Yep. Multiple orgasms. Thank you, Ryke. I just nod, a little more than nervous since he has handcuffs on his belt. And a gun.
I sway from side to side.
Ryke’s arm curves around my shoulders, reminding me that he’s here.
We practically tower over the cop, who must only be five-feet and six-inches tall. For some reason, his short stature eases some of my nerves.
I smile at him.
He shoots me a stink-eye.
“I was just patrolling the parking lot and saw your fogged up windows, there, the back one clear as day.” He gestures to the hunting & camping store to the right of us. “This is a family area.”
I glance at Ryke, jelly all over his bare chest and arms. A streak of chocolate runs along his cheek. He must feel my gaze because he looks over at me. Then he swipes his finger across the top of my nose. He sucks off the strawberry jelly and raises his brows at me like you taste fucking good, Calloway.
My smile explodes.
“I’m talking to you two,” the officer snaps, jolting me.
“We fucking heard you,” Ryke says in his usual tone.
“Don’t curse at me, sir.” The officer asks for our licenses and all that jazz. Neither of us tries to talk our way out of a ticket or citation.
I just don’t want to go to jail.
I think Ryke knows if he opens his mouth again, our outcome will worsen. Just by the way people perceive him. Alone, I can see him trying to talk more to the officer. With me in tow, he’d never risk a trip to a cell.

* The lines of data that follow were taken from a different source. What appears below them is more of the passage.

(* ===== verification/AccessProps.v ===== *)
(** Who may do what, and how fresh an answer is: the meta-authorizers, the self
    subject, admission of writes, the resolution of a consistency requirement,
    and bulk checks. *)
From stdpp Require Import base tactics list strings gmap sorting relations.
From Stdlib Require Import ZArith Lia Ascii.
From S2P Require Import Prelude GoStrings Common ReporterResource Representations Resource.
From S2P Require Import Json DataModel Outbox Store Tables StoreProps StoreInv.
From S2P Require Import Relations RelationsRepo Schema SchemaProps MetaAuthz Consumer Examples Usecase.
From S2P Require Import UsecaseProps Duplicates TupleCrud.

Local Open Scope string_scope.

(** * Meta-authorization *)

Lemma EnforceMetaAuthzObject_ok ctx authorizer relation obj :
  EnforceMetaAuthzObject ctx authorizer relation obj = Ok tt ->
  exists authz check, ctx = Some authz /\ authorizer = Some check /\
    check obj relation authz = Ok true.
Proof.
  unfold EnforceMetaAuthzObject. destruct ctx as [a|], authorizer as [c|]; try done.
  destruct (c obj relation a) as [[]|] eqn:E; [|done..]. by exists a, c.
Qed.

We pass over our identifications, and if the officer recognizes our names, he doesn’t let on. I’ve never used the don’t you know who I am? line, and I don’t plan to start.

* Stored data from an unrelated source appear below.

Lemma consumed_delivery fuel notify arrived content msg x i i' f :
  schemas_distinct -> relationsEnabled (T := T) = true -> upserts (ic_Relations i) ->
  routed content msg -> published x content -> small_event x.2 ->
  consume_message cfg schemas fuel notify arrived msg i = Some (i', f) ->
  upserts (ic_Relations i') /\ same_tables (ic_DB i) (ic_DB i') /\
  delivery (ic_DB i) x.1 x.2 f (stored (ic_Relations i)) (stored (ic_Relations i')).
Proof.
  intros Hd Hen Hu Hr Hp Hs [[-> Hf]|(headers & i1 & res & Hh & Hpm & Hrel & Hdb & Hf)]%consume_message_inv.
  { split_all; [done|by left|by left]. }
  destruct (routed_published _ _ _ _ Hr Hp Hs Hh) as [Hop Hm].
  unfold ProcessMessage in Hpm. rewrite Hop, Hen in Hpm.
  destruct (processed_delivery _ _ _ _ _ _ _ f Hd Hu Hm Hpm Hf) as (Hu' & Hdb' & Hdel).
  rewrite Hrel. rewrite Hdb' in Hdb. by split_all.
Qed.

(** ** Runs

    The state of the pipeline: the consumer with its database and its tuple
    store, and the position of the next entry of the log it reads. *)
Record pipeline := { pl_consumer : InventoryConsumer D T K; pl_position : nat }.

(** The versions in the tables are exact as a [float64]. *)
Definition small_rows (d : D) : Prop :=
  (forall c, c ∈ common_representation_rows d -> small_version (Some (cw_Version c))) /\
  (forall p, p ∈ reporter_representation_rows d -> small_version (Some (rpw_Version p))).

(** The steps of a run, seen from a resource [key] that is not deleted and that
    no other reporter instance reports:
    - a report of any resource is committed;
    - a delete of another resource is committed;
    - the next entry of the log is delivered; the position advances if the
      loop goes on, and stays if it stops or crashes;
    - the consumer is replaced or restarted at an earlier position, and other
      clients write tuples of other resources. *)
Inductive pipeline_step (key : ReporterResourceKey) : pipeline -> pipeline -> Prop :=
  | pl_report e cmd txid i d' op pos :
      fresh (ic_DB i) e -> env_outboxMode e = "wal" ->
      (same_object key (key_of_command cmd) -> key_of_command cmd = key) ->
      report_tx e cmd (key_of_command cmd) txid (ic_DB i) = Ok (d', op) -> small_rows d' ->
      pipeline_step key {| pl_consumer := i; pl_position := pos |}
        {| pl_consumer := set_DB i d'; pl_position := pos |}
  | pl_delete e key' txid i d' pos :
      env_outboxMode e = "wal" -> ~ same_object key key' ->
      delete_tx e key' txid (ic_DB i) = Ok d' -> small_rows d' ->
      pipeline_step key {| pl_consumer := i; pl_position := pos |}
        {| pl_consumer := set_DB i d'; pl_position := pos |}
  | pl_message fuel notify arrived content msg i i' f pos :
      tuple_messages (ic_DB i) !! pos = Some content -> routed content msg ->
      consume_message cfg schemas fuel notify arrived msg i = Some (i', f) ->
      pipeline_step key {| pl_consumer := i; pl_position := pos |}
        {| pl_consumer := i';
           pl_position := match f with Continue => Datatypes.S pos | _ => pos end |}
  | pl_restart i i' pos pos' :
      (pos' <= pos)%nat -> ic_DB i' = ic_DB i -> upserts (ic_Relations i') ->
      (forall k, owned key k -> k ∈ stored (ic_Relations i') <-> k ∈ stored (ic_Relations i)) ->
      pipeline_step key {| pl_consumer := i; pl_position := pos |}
        {| pl_consumer := i'; pl_position := pos' |}.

I tuck a strand of my pink wig behind my ear. “Are we going to jail?”
“You’re both getting a ticket.”
“For what?” Is there a no public sex citation?

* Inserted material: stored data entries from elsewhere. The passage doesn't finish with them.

(** [NewWithDeps] of internal/server/http. *)
Definition http_chain (authenticator : Authenticator) (readOnlyMode : bool) (h : Handler)
    : Handler :=
  recovery_Recovery
    (Validation
       (selector_Server NewWhiteListMatcher (Authentication authenticator)
          (ErrorMapping (if readOnlyMode then HTTPReadOnlyMiddleware h else h)))).
End Middlewares.
(* ===== verification/ServiceProps.v ===== *)
(** What the protobuf services guarantee: commands in normal form, one answer
    per item, status codes of bad requests, keys that agree between the
    endpoints, and messages that can be sent back. *)
From stdpp Require Import base tactics list strings gmap.
From Stdlib Require Import ZArith Lia Ascii.
From S2P Require Import Prelude GoStrings Common ReporterResource Representations Resource.
From S2P Require Import Outbox Store Relations RelationsRepo Schema MetaAuthz Usecase TupleCrud Proto.
From S2P Require Import Service TupleService Middleware MiddlewareProps.

Local Open Scope string_scope.

(** * Normal forms *)

Definition nonblank (s : string) : Prop := TrimSpace s <> "".
Definition trimmed (s : string) : Prop := s <> "" /\ TrimSpace s = s.
Definition lower_trimmed (s : string) : Prop := s <> "" /\ ToLower s = s /\ TrimSpace s = s.

#[export] Instance nonblank_dec s : Decision (nonblank s).
Proof. unfold nonblank. apply _. Defined.

Lemma new_trimmed_ok name s r : new_trimmed name s = Ok r <-> nonblank s /\ r = TrimSpace s.
Proof.
  unfold new_trimmed, nonblank. case_bool_decide; [naive_solver|].
  split; [by intros [= <-]|by intros [_ ->]].
Qed.

Lemma new_trimmed_trimmed name s r : new_trimmed name s = Ok r -> trimmed r.
Proof. intros [H ->]%new_trimmed_ok. split; [done|]. apply TrimSpace_idem. Qed.

Lemma new_trimmed_fixed name s : trimmed s -> new_trimmed name s = Ok s.
Proof. intros [Hn Ht]. apply new_trimmed_ok. unfold nonblank. by rewrite Ht. Qed.

Lemma NewResourceType_nonblank s : is_ok (NewResourceType s) = true <-> nonblank s.
Proof. unfold NewResourceType, nonblank. by case_bool_decide. Qed.
Lemma NewReporterType_nonblank s : is_ok (NewReporterType s) = true <-> nonblank s.
Proof. unfold NewReporterType, nonblank. by case_bool_decide. Qed.
Lemma NewReporterInstanceId_nonblank s : is_ok (NewReporterInstanceId s) = true <-> nonblank s.
Proof. unfold NewReporterInstanceId, nonblank. by case_bool_decide. Qed.
Lemma new_trimmed_nonblank name s : is_ok (new_trimmed name s) = true <-> nonblank s.
Proof. unfold new_trimmed, nonblank. by case_bool_decide. Qed.

Lemma NewReporterInstanceId_as_type s r :
  NewReporterInstanceId s = Ok r -> NewReporterType s = Ok r.
Proof. unfold NewReporterInstanceId, NewReporterType. by case_bool_decide. Qed.

Lemma NewReporterType_fixed s : lower_trimmed s -> NewReporterType s = Ok s.
Proof.
  intros (Hn & Hl & Ht). unfold NewReporterType. rewrite Ht. case_bool_decide; [done|]. by rewrite Hl.
Qed.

Before the police officer replies, a news van rears up the curb of the hunting & camping store. My mouth hangs ajar. Our luck must like to find drain holes. I’m actually really worried now.
Because my dad will see this on the news.
He can’t be naïve to think Ryke and I haven’t had sex yet. I live with him. We share a bedroom. But my dad has been known to stick his head in the sand. He perceives me as young and wild, but I think he hoped I’d gravitate towards a man who’d tame me.
Not someone who’d start a donut war, bolster me to use my voice, and make love to me in a car.
God.
I love Ryke.
The news van parks almost parallel with the cop car.
Ryke rolls his eyes at the incoming journalist from a local station and mutters another fuck under his breath. To have this right up in my dad’s face—when I haven’t even unleashed we’re trying to have a baby! and I’m building a summer camp! on him yet—is not good.
I just don’t want to hurt him, but maybe it’s inevitable that we all hurt the ones we love eventually, even if it’s just a little bit.
The police officer rips the ticket and hands it to Ryke. “Public indecency. It’s a serious fine.”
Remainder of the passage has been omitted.